◆ EXERCISE REQUIREMENTS ◆
Include in the output exactly the lines from the opening of the data through the line containing "h request ErrorInvalidRequest", and nothing more.
Top of GIVEN RECORDS
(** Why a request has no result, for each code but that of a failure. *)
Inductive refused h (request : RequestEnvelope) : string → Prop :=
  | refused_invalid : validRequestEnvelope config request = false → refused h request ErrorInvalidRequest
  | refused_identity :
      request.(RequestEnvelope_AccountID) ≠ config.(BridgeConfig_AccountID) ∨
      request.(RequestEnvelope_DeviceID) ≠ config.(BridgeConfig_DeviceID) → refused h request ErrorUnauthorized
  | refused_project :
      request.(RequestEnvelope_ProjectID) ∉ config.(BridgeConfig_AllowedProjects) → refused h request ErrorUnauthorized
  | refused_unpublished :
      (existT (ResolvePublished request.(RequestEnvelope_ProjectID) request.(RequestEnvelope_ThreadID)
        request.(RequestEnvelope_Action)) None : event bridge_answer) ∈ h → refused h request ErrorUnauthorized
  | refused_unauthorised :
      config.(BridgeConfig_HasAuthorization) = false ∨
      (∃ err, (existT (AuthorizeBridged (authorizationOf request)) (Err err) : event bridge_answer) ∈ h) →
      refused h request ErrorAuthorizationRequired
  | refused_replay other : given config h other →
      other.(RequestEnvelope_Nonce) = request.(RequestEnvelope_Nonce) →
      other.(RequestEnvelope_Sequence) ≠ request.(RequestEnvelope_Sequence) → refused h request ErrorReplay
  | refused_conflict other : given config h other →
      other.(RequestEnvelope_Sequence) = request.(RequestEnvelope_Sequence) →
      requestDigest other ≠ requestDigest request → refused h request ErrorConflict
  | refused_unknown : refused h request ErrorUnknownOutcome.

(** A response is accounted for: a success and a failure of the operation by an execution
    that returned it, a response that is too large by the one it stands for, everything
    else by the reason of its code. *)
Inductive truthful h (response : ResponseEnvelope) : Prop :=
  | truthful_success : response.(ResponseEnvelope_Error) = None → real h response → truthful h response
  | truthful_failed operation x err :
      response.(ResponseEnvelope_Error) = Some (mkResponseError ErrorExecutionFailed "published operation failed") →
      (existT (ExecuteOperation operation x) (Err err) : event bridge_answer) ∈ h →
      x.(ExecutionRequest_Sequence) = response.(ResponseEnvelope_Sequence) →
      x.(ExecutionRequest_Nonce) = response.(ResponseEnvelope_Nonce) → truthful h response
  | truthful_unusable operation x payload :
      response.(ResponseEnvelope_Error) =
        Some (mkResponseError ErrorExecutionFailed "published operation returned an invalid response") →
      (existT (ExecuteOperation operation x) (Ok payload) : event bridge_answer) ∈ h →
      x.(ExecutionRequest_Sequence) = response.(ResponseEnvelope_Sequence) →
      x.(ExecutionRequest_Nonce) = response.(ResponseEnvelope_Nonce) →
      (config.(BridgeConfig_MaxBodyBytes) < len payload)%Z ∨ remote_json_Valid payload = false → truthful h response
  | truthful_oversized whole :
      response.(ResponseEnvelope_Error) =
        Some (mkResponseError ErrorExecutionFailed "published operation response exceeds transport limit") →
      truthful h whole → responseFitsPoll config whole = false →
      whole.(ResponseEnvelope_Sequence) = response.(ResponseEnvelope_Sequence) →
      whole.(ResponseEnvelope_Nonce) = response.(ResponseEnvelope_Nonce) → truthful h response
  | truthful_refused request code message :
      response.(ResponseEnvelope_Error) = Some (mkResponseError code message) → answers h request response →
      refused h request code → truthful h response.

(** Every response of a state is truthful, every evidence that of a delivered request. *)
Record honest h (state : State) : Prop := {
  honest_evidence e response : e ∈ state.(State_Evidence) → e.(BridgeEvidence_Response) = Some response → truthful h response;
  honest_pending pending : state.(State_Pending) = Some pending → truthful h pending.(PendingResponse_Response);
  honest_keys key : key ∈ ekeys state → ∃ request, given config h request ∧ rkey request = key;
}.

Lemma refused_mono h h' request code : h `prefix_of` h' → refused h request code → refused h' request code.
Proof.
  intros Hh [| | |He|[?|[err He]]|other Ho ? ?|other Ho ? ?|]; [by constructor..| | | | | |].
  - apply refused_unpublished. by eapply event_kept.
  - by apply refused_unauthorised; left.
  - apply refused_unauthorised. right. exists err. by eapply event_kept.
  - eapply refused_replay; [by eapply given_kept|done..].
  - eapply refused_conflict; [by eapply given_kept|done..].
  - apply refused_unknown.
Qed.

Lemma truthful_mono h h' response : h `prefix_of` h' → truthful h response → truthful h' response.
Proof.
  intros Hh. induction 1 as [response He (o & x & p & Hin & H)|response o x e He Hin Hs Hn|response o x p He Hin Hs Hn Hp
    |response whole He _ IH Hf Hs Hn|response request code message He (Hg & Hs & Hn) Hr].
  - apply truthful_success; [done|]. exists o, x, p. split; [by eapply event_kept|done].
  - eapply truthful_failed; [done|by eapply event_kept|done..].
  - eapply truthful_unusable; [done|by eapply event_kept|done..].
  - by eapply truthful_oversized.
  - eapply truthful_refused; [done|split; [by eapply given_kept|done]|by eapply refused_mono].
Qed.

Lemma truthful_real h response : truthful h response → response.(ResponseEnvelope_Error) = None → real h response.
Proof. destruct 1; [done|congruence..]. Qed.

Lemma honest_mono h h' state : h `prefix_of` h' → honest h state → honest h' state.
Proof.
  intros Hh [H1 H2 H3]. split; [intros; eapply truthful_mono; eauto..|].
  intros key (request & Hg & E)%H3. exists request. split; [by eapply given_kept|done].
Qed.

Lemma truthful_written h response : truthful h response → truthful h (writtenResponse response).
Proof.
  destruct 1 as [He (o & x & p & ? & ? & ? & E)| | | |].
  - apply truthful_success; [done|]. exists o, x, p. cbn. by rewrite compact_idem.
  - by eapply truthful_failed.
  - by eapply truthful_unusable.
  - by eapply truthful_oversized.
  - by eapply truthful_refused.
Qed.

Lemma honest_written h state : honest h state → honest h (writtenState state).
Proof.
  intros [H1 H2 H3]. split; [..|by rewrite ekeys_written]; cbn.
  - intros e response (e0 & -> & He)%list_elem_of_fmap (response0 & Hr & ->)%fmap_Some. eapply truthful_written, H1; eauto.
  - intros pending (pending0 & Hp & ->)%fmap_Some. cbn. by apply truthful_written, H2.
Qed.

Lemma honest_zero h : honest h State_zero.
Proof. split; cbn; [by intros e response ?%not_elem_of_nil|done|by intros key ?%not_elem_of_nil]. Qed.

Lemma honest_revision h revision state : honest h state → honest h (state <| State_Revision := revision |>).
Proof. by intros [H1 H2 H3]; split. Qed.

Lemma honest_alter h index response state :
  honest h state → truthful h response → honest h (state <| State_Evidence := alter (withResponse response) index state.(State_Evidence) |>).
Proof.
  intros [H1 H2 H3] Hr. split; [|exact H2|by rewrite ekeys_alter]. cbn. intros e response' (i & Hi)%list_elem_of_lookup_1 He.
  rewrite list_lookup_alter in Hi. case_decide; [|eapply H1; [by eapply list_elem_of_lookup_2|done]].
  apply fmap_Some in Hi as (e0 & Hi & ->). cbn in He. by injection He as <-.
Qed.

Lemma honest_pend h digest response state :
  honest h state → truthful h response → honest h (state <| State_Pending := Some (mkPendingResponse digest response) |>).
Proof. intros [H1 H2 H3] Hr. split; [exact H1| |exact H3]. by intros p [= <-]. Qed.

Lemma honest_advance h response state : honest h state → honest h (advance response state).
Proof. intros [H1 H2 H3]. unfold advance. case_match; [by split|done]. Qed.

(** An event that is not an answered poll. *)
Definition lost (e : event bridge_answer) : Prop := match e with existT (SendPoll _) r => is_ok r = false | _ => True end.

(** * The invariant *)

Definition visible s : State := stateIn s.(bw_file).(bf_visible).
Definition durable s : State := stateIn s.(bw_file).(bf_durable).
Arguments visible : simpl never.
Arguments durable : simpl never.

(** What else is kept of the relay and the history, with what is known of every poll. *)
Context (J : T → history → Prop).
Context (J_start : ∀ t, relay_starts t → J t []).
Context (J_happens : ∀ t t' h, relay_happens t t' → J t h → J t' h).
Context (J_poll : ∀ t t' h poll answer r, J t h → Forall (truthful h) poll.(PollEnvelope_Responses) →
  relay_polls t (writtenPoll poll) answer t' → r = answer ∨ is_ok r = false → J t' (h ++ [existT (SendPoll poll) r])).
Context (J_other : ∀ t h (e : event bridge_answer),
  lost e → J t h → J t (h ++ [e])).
Bottom of GIVEN RECORDS
◆ ANSWER TO THE EXERCISE ◆
(** Why a request has no result, for each code but that of a failure. *)
Inductive refused h (request : RequestEnvelope) : string → Prop :=
  | refused_invalid : validRequestEnvelope config request = false → refused h request ErrorInvalidRequest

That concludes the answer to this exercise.